# How do I make and add a cap ring to a kitless pen cap?



## FGarbrecht (Oct 28, 2019)

I'm thinking of the elegant very slim bands similar to what Manu Propria has on many of his fountain pens.
I assume that the most cost effective source would be to purchase pre-made rings of the appropriate size (where?), machine them if necessary (to square the cap side and round the out-side, although you couldn't really do this with a plated ring, would need to be solid metal), cut a tiny tenon on the end of the cap, and put them on with CA or epoxy.  Another way that occurs to me would be to turn a solid metal rod insert for the cap end and machine it with a 1-2 mm end that will sit flush with the outside of the cap, then actually drill out the insert and tap the cap threads in the insert; install the insert in the cap with epoxy.  This could be done with brass, copper or bronze, but would get pretty expensive with silver/gold.   Does this make sense?


----------



## Dalecamino (Oct 28, 2019)

Here is an article I made for the library.





						Adding Bands to Your Caps
					

How to add the decorative bands to the pen caps.  Click on the image below to begin download of PDF.    Author: Chuck Hutchings



					www.penturners.org
				




Adding clips to your pens is another tutorial.
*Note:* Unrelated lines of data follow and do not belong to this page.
Lemma write_equation n buffer s m :
  0 < n ->
  write (Some meta) n buffer (d, s) m =
  let k := Z.min n PIPE_BUFSZ in
  if PIPE_BUFSZ <? Offset b + k then
    p ← current s;
    Done (-2, (put_buf (Buffer x) (with_writers (PIDsWaitingOnReadToWrite b ++ [ProcessID p]) b) d, s))
  else
    s' ← unblock_all RET_RETRY (PIDsWaitingOnWriteToRead b) s;
    Done (k, (put_buf (Buffer x)
                (with_readers [] (with_data (put_bytes (Offset b) (load_bytes m buffer (Z.to_nat k)) (Data b)) (Offset b +64 k) b)) d, s')).
Proof.
  intros Hn. unfold write. rewrite end_nonnull, (proj2 (Z.eqb_neq n 0)) by lia. unfold Store.get, buf, Store.get.
  rewrite He. cbn [deref mbind outcome_bind]. rewrite Hb. cbn [deref mbind outcome_bind]. cbv zeta.
  assert (Ek : (if PIPE_BUFSZ <? n then PIPE_BUFSZ else n) = Z.min n PIPE_BUFSZ) by (destruct (Z.ltb_spec PIPE_BUFSZ n); lia).
  rewrite Ek. pose proof (fo_offset _ _ _ (inv_buffer _ I _ _ Hb)) as Ho. unfold PIPE_BUFSZ in *.
  rewrite (wrap64_small (Offset b + _)) by (unfold is_u64; lia). done.
Qed.

(** The buffer after one end is closed, before it is given back. *)
Definition half_closed : PipeBuffer :=
  match End x with
  | READ => with_writers [] (with_ReadClosed true b)
  | WRITE => with_readers [] (with_WriteClosed true b)
  end.

Definition waiting_on_end : list Z :=
  match End x with
  | READ => PIDsWaitingOnReadToWrite b
  | WRITE => PIDsWaitingOnWriteToRead b
  end.

Definition other_closed : bool := match End x with READ => WriteClosed b | WRITE => ReadClosed b end.

(** The driver after [close]. *)
Definition after_close : PipeDriver :=
  let d := with_ends (Store.del (DriverData meta) (ends d)) (put_buf (Buffer x) half_closed d) in
  if other_closed then with_lists (PipeBuffers d) (FreePipeBuffers d ++ [Buffer x]) (put_buf (Buffer x) new_buffer d) else d.

Lemma close_equation s :
  close (Some meta) (d, s) = (s' ← unblock_all RET_EOF waiting_on_end s; Done (after_close, s')).
Proof.
  destruct (inv_end _ I _ _ He) as (Hnf & b0 & Hb0 & Ho). rewrite Hb in Hb0. injection Hb0 as <-.
  pose proof (inv_buffer _ I _ _ Hb) as B.
  assert (Hrel : forall y d0, PipeBuffers d0 = [] -> FreePipeBuffers d0 = FreePipeBuffers d ->
            Store.objs (buffers d0) !! Buffer x = Some y -> buffer_ok y ->
            release (Name meta) (Buffer x) d0 =
            Done (with_lists (PipeBuffers d0) (FreePipeBuffers d0 ++ [Buffer x]) (put_buf (Buffer x) new_buffer d0))).
  { intros y d0 E1 E2 Hy By. unfold release. rewrite E1. cbn [list_find with_lists FreePipeBuffers]. rewrite E2.
    rewrite bool_decide_false by done. unfold buf, Store.get. cbn [with_lists buffers]. rewrite Hy.
    cbn [deref mbind outcome_bind]. by rewrite clear_blank. }
  unfold close, Store.get, buf, Store.get. rewrite He. cbn [deref mbind outcome_bind]. rewrite Hb. cbn [deref mbind outcome_bind].
  unfold waiting_on_end, after_close, half_closed, other_closed. destruct (End x) eqn:Ek; cbn [end_closed] in Ho; rewrite Ho.
  - cbn [with_ReadClosed PIDsWaitingOnReadToWrite]. destruct (unblock_all _ _ s) as [s'|]; [|done]. cbn [mbind outcome_bind negb].
    cbn [with_ends put_buf with_buffers buffers Store.put Store.objs]. rewrite lookup_insert_eq. cbn [deref mbind outcome_bind].
    cbn [with_writers with_ReadClosed ReadClosed WriteClosed negb orb].
    destruct (WriteClosed b) eqn:Ew; cbn [negb]; [|done].
    erewrite Hrel; [cbn [mbind outcome_bind]; reflexivity|apply I|done|apply lookup_insert_eq|].
    exact B.
  - cbn [with_WriteClosed PIDsWaitingOnWriteToRead]. destruct (unblock_all _ _ s) as [s'|]; [|done]. cbn [mbind outcome_bind negb].
    cbn [with_ends put_buf with_buffers buffers Store.put Store.objs]. rewrite lookup_insert_eq. cbn [deref mbind outcome_bind].
    cbn [with_readers with_WriteClosed ReadClosed WriteClosed negb orb]. rewrite orb_false_r.
    destruct (ReadClosed b) eqn:Er; cbn [negb]; [|done].
    erewrite Hrel; [cbn [mbind outcome_bind]; reflexivity|apply I|done|apply lookup_insert_eq|].
    exact B.
Qed.

Lemma half_closed_ok : buffer_ok half_closed /\ contents half_closed = contents b.
Proof. pose proof (inv_buffer _ I _ _ Hb) as B. unfold half_closed. destruct (End x); split; done. Qed.

(** Ends other than the one being closed see no change of their own flag. *)
Lemma half_closed_other e y :
  Store.objs (ends d) !! e = Some y -> e ≠ DriverData meta -> Buffer y = Buffer x -> end_closed (End y) half_closed = false.
Proof.
  intros Hy Hne Eb. destruct (inv_end _ I e y Hy) as (_ & b0 & Hb0 & Ho). rewrite Eb, Hb in Hb0. injection Hb0 as <-.
  assert (Hk : End y ≠ End x).
  { intros Ek. apply Hne, (inv_unique _ I _ _ x); [|done]. rewrite Hy. f_equal. destruct x, y; cbn in *; by subst. }
  unfold half_closed. destruct (End x), (End y); cbn in *; done.
Qed.

Lemma close_inv : inv after_close.
Proof.
  destruct (inv_end _ I _ _ He) as (Hnf & b0 & Hb0 & Ho). rewrite Hb in Hb0. injection Hb0 as <-.
  set (d1 := with_ends (Store.del (DriverData meta) (ends d)) d).
  assert (I1 : inv d1).
  { split; cbn [d1 with_ends ends buffers PipeBuffers FreePipeBuffers Store.del Store.objs]; try apply I.
    - apply Store.del_wf, I.
    - intros e y. rewrite lookup_delete_Some. intros [_ Hy]. by eapply inv_end.
    - intros e1 e2 y. rewrite !lookup_delete_Some. intros [_ H1] [_ H2]. by eapply inv_unique. }
  assert (Hother : forall e y, Store.objs (ends d1) !! e = Some y -> Buffer y = Buffer x -> end_closed (End y) half_closed = false).
  { intros e y. cbn. rewrite lookup_delete_Some. intros [Hne Hy]. by apply (half_closed_other e). }
  assert (I2 : inv (put_buf (Buffer x) half_closed d1)).
  { eapply put_buf_inv; [done|exact Hb|done|apply half_closed_ok|exact Hother]. }
  unfold after_close. change (with_ends _ (put_buf (Buffer x) half_closed d)) with (put_buf (Buffer x) half_closed d1).
  destruct other_closed eqn:Eo; [|done].
  assert (Hnone : forall e y, Store.objs (ends d1) !! e = Some y -> Buffer y ≠ Buffer x).
  { intros e y Hy E. pose proof (Hother e y Hy E) as Hc. unfold half_closed, other_closed in *.
    destruct (End x), (End y); cbn in *; congruence. }
  split; cbn [with_lists put_buf with_buffers buffers ends PipeBuffers FreePipeBuffers Store.put Store.objs]; try apply I2.
  - do 2 (apply Store.put_wf; [|by eexists; (apply lookup_insert_eq || exact Hb)]). apply I.
  - intros c b1. destruct (decide (c = Buffer x)) as [->|Hne]; [rewrite lookup_insert_eq; intros [= <-]; apply new_buffer_ok|].
    rewrite !lookup_insert_ne by done. apply I.
  - intros e y Hy. destruct (inv_end _ I1 e y Hy) as (Hyf & b1 & Hb1 & Hc). pose proof (Hnone e y Hy) as Hne. split.
    + rewrite elem_of_app, list_elem_of_singleton. tauto.
    + rewrite !lookup_insert_ne by done. by exists b1.
  - destruct (inv_free _ I) as [Hnd Hfree]. split.
    + apply NoDup_app. split_and!; [done| |apply NoDup_singleton]. intros c Hc ->%list_elem_of_singleton. done.
    + intros c. rewrite elem_of_app, list_elem_of_singleton. intros [Hc| ->]; [|apply lookup_insert_eq].
      rewrite !lookup_insert_ne by (intros E; by rewrite <- E in Hc). by apply Hfree.
Qed.

End Calls.

(** ** Laying a pipe *)

Lemma lay_spec d r w d' :
  inv d -> lay_pipe d = (r, w, d') ->
  exists a, Store.objs (ends d') !! DriverData r = Some (mkEnd a READ) /\
    Store.objs (ends d') !! DriverData w = Some (mkEnd a WRITE) /\
    Store.objs (buffers d') !! a = Some new_buffer /\ inv d' /\
    (forall e x, Store.objs (ends d) !! e = Some x -> Buffer x ≠ a /\ Store.objs (ends d') !! e = Some x) /\
    (forall c, c ∈ FreePipeBuffers d' <-> c ∈ FreePipeBuffers d /\ c ≠ a) /\
    (forall c b, Store.objs (buffers d) !! c = Some b -> Store.objs (buffers d') !! c = Some b).
Proof.
  intros I. unfold lay_pipe.
  set (st := match last (FreePipeBuffers d) with None => _ | Some a => _ end).
  assert (Hst : exists a d1, st = (a, d1) /\ ends d1 = ends d /\ PipeBuffers d1 = [] /\
            Store.objs (buffers d1) !! a = Some new_buffer /\ Store.wf (buffers d1) /\ NoDup (FreePipeBuffers d1) /\
            (forall c b, Store.objs (buffers d) !! c = Some b -> Store.objs (buffers d1) !! c = Some b) /\
            (forall c b, Store.objs (buffers d1) !! c = Some b -> buffer_ok b) /\
            (forall c, c ∈ FreePipeBuffers d1 <-> c ∈ FreePipeBuffers d /\ c ≠ a) /\
            (forall e x, Store.objs (ends d) !! e = Some x -> Buffer x ≠ a)).
  { destruct (inv_free _ I) as [Hnd Hfree]. unfold st. destruct (last (FreePipeBuffers d)) as [a|] eqn:El.
    - apply Sparse.last_removelast in El. exists a, (with_lists (PipeBuffers d) (removelast (FreePipeBuffers d)) d).
      assert (Ha : a ∈ FreePipeBuffers d) by (rewrite El; apply elem_of_app; right; by left).
      assert (Hnd' := Hnd). rewrite El in Hnd'. apply NoDup_app in Hnd' as (Hnd1 & Hdis & _).
      split_and!; try done; try apply I; [exact Ha| |].
      + intros c. cbn [with_lists FreePipeBuffers]. rewrite El, removelast_last, elem_of_app, list_elem_of_singleton.
        split; [|tauto]. intros Hc. split; [by left|]. intros ->. apply (Hdis _ Hc). by left.
      + intros e x Hx E. destruct (inv_end _ I e x Hx) as [Hnf _]. by rewrite E in Hnf.
    - apply last_None in El. cbn [Store.new]. exists (Store.brk (buffers d)). eexists. split; [reflexivity|].
      cbn [with_buffers ends PipeBuffers buffers FreePipeBuffers Store.objs]. rewrite El.
      pose proof (Store.brk_unused _ (inv_buffers_wf _ I)) as Hu.
      split_and!; try done; [apply I|apply lookup_insert_eq|apply (Store.new_wf new_buffer _ (inv_buffers_wf _ I))|constructor| | | |].
      + intros c b Hc. rewrite lookup_insert_ne; [done|]. intros <-. congruence.
      + intros c b. destruct (decide (c = Store.brk (buffers d))) as [->|Hne];
          [rewrite lookup_insert_eq; intros [= <-]; apply new_buffer_ok|rewrite lookup_insert_ne by done; apply I].
      + intros c. split; [intros H; by apply not_elem_of_nil in H|tauto].
      + intros e x Hx E. destruct (inv_end _ I e x Hx) as (_ & b & Hb & _). rewrite E in Hb. congruence. }
  destruct Hst as (a & d1 & -> & Ee & En & Ha & Wb & Hnd & Hkeep & Hok & Hfr & Hnew).
  cbn [Store.new]. intros [= <- <- <-]. exists a. cbn [make_meta DriverData ends buffers FreePipeBuffers Store.objs].
  rewrite Ee. pose proof (inv_ends_wf _ I) as We. pose proof (Store.brk_unused _ We) as Hu.
  assert (Hold : forall e x, Store.objs (ends d) !! e = Some x -> e ≠ Store.brk (ends d) /\ e ≠ Store.brk (ends d) + 1).
  { intros e x Hx. apply We in Hx. lia. }
  assert (Hends : forall e x, <[Store.brk (ends d) + 1 := mkEnd a WRITE]> (<[Store.brk (ends d) := mkEnd a READ]> (Store.objs (ends d))) !! e = Some x ->
            (e = Store.brk (ends d) + 1 /\ x = mkEnd a WRITE) \/ (e = Store.brk (ends d) /\ x = mkEnd a READ) \/
            Store.objs (ends d) !! e = Some x).
  { intros e x. rewrite !lookup_insert_Some. intuition congruence. }
  split_and!; [rewrite lookup_insert_ne by lia; apply lookup_insert_eq|apply lookup_insert_eq|done| | |done|done].
  - split; cbn [PipeBuffers FreePipeBuffers buffers ends Store.objs]; try done.
    + apply (Store.new_wf (mkEnd a WRITE) (Store.new (mkEnd a READ) (ends d)).2), Store.new_wf, We.
    + intros e x Hx. destruct (Hends e x Hx) as [[-> ->]|[[-> ->]|Hx']]; cbn [Buffer End].
      * split; [rewrite Hfr; tauto|]. by exists new_buffer.
      * split; [rewrite Hfr; tauto|]. by exists new_buffer.
      * destruct (inv_end _ I e x Hx') as (Hnf & b & Hb & Ho). split; [rewrite Hfr; tauto|]. exists b. auto.
    + intros e1 e2 x H1 H2. destruct (Hends _ _ H1) as [[-> ->]|[[-> ->]|H1']]; destruct (Hends _ _ H2) as [[-> E]|[[-> E]|H2']];
        try done; try (by apply Hnew in H2'); try (by subst; apply Hnew in H1'). by eapply inv_unique.
    + split; [done|]. intros c Hc. apply Hkeep, I. by apply Hfr.
  - intros e x Hx. split; [by eapply Hnew|]. destruct (Hold e x Hx). by rewrite !lookup_insert_ne by lia.
Qed.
I haven't made that one, and not sure
there is an article on that yet. Although there are plenty of photos of pens with
the parts seperated (unassembled) that will give you an idea of how each part was made. 
It's a matter of starting with the clip you choose, and measuring both outside, and 
inside diameters of the clip, then drill, tap and turn your cap, and finial to accommodate 
the clip. Several steps involved in this. After you have your cap and finial completed,
you need to file a notch in the top of the cap, to allow the stem of the clip to rest
in that notch, so that the finial will screw down flush with the edge of the cap.
I'll see if I can find some of the photos I mentioned.


----------



## FGarbrecht (Oct 28, 2019)

You're helping me alot today Chuck, thank you.  I had read your tutorial on bands awhile ago, but wondered whether the same techniques would apply to bands that actually sit at the end of the cap rather than being sandwiched in.  I suppose it wouldn't matter as long as the epoxy bond is good.

Do you make your own ring material or scavenge from kits, etc?


----------



## Dalecamino (Oct 28, 2019)

Like this one? I make my own from aluminum or brass. Although you can find silver rings and materials for making rings.


----------



## Dalecamino (Oct 28, 2019)

On some of my pens, I left the clip ring exposed. Just being lazy. I don't have a lot of photos in my album for some reason. Such as the separated parts I mentioned. I'm pretty sure John Albert (jalbert)  has posted some. If you want to search some of his posts in Show Off Your Pens forum, you may find some. He makes outstanding kitless pens. As do many other kitless makers.


----------



## FGarbrecht (Oct 28, 2019)

Dalecamino said:


> Like this one? I make my own from aluminum or brass. Although you can find silver rings and materials for making rings.
> View attachment 227260


Yes, that's what I mean, that's a beautiful pen.  I'll have to get some metal rod and start turning some ring material.   I saw a pen over on the Fountain Pen Network with handmade bronze clip and rings that was very pretty.  I imagine making the clip on this pen was not easy....looks like lots of hammering and filing and polishing...


----------



## Dalecamino (Oct 28, 2019)

Thanks! This was a clip I bought years ago. They are no longer available as far as I know. I have many other clips, most of which are not suitable for kitless pens, as the inside of the rings are either too large, or too small. I haven't even tried to make a clip. Although many do make their own, such as John Albert.


----------



## SteveG (Oct 28, 2019)

jalbert and others have fabricated pen parts using nickel silver (or German silver) which is actually a non-silver brass alloy. It has a very nice silver-like appearance, and  is not nearly as expensive as using silver. I have not used it myself, but have a rod and some sheet stock on hand for when the time is right. That might be a good material to try.


----------



## jalbert (Oct 28, 2019)

SteveG said:


> jalbert and others have fabricated pen parts using nickel silver (or German silver) which is actually a non-silver brass alloy. It has a very nice silver-like appearance, and  is not nearly as expensive as using silver. I have not used it myself, but have a rod and some sheet stock on hand for when the time is right. That might be a good material to try.



I’ve actually switched to argentium silver now that I’ve got the soldering equipment, and can make bands and clips with little waste  it’s a lovely metal. 
OP,I haven’t done any pens lately with the lip style (don’t know what it’s actually called, so I’m making that term up) cap band, but in this example, I used nickel silver round bar stock to fabricate the band, and the tendon on the cap method you alluded to earlier, and epoxied the band on. The key to a good fit is using a boring bar with a depth stop to cut a precise counterbore inside the cap band for the tenon.


----------